#### EXERCISE REQUIREMENTS
Set down exactly the lines from the one containing "(z_stream r) c m" through the last line of the records below, both included, and nothing else.

Collected data:
»»

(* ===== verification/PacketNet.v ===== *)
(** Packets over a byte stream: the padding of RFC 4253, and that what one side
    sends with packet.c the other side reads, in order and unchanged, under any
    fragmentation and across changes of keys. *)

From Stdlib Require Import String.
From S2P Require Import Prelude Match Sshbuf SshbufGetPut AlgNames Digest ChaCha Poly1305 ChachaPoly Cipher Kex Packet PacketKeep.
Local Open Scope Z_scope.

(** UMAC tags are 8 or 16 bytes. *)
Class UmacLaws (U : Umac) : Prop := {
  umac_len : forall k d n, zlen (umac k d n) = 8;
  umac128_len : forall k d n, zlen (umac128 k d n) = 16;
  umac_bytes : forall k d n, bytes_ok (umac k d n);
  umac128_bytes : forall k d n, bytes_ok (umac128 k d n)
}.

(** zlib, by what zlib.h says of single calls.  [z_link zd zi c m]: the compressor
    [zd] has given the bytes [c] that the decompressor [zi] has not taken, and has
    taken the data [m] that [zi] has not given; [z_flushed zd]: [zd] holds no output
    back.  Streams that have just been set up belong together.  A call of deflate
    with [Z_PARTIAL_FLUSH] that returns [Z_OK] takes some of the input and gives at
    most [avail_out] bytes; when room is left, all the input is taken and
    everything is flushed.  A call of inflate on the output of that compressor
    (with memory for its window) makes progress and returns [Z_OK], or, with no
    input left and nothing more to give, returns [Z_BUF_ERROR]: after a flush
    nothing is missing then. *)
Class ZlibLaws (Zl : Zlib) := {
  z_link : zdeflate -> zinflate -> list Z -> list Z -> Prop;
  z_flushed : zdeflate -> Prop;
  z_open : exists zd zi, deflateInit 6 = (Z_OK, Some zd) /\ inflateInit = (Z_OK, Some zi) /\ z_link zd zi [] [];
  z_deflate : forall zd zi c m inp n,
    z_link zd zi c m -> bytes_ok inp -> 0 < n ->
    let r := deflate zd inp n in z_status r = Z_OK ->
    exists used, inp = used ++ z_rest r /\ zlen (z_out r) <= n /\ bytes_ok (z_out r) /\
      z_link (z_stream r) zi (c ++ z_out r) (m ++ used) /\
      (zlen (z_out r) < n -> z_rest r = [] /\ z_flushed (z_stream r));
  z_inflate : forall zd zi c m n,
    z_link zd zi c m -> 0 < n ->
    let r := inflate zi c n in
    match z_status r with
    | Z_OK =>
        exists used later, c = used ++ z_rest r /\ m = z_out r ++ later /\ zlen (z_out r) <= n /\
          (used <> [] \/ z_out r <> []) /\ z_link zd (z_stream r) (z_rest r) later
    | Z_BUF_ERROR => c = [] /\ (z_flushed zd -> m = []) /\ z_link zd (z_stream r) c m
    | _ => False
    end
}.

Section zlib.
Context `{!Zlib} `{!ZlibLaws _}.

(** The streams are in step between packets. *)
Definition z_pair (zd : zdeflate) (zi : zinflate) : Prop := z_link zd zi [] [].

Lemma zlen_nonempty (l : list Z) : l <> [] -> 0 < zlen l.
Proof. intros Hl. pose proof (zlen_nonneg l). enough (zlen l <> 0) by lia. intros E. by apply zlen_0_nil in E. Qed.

««

#### ANSWER TO THE EXERCISE
    | Z_BUF_ERROR => c = [] /\ (z_flushed zd -> m = []) /\ z_link zd (z_stream r) c m
    | _ => False
    end
}.

Section zlib.
Context `{!Zlib} `{!ZlibLaws _}.

(** The streams are in step between packets. *)
Definition z_pair (zd : zdeflate) (zi : zinflate) : Prop := z_link zd zi [] [].

Lemma zlen_nonempty (l : list Z) : l <> [] -> 0 < zlen l.
Proof. intros Hl. pose proof (zlen_nonneg l). enough (zlen l <> 0) by lia. intros E. by apply zlen_0_nil in E. Qed.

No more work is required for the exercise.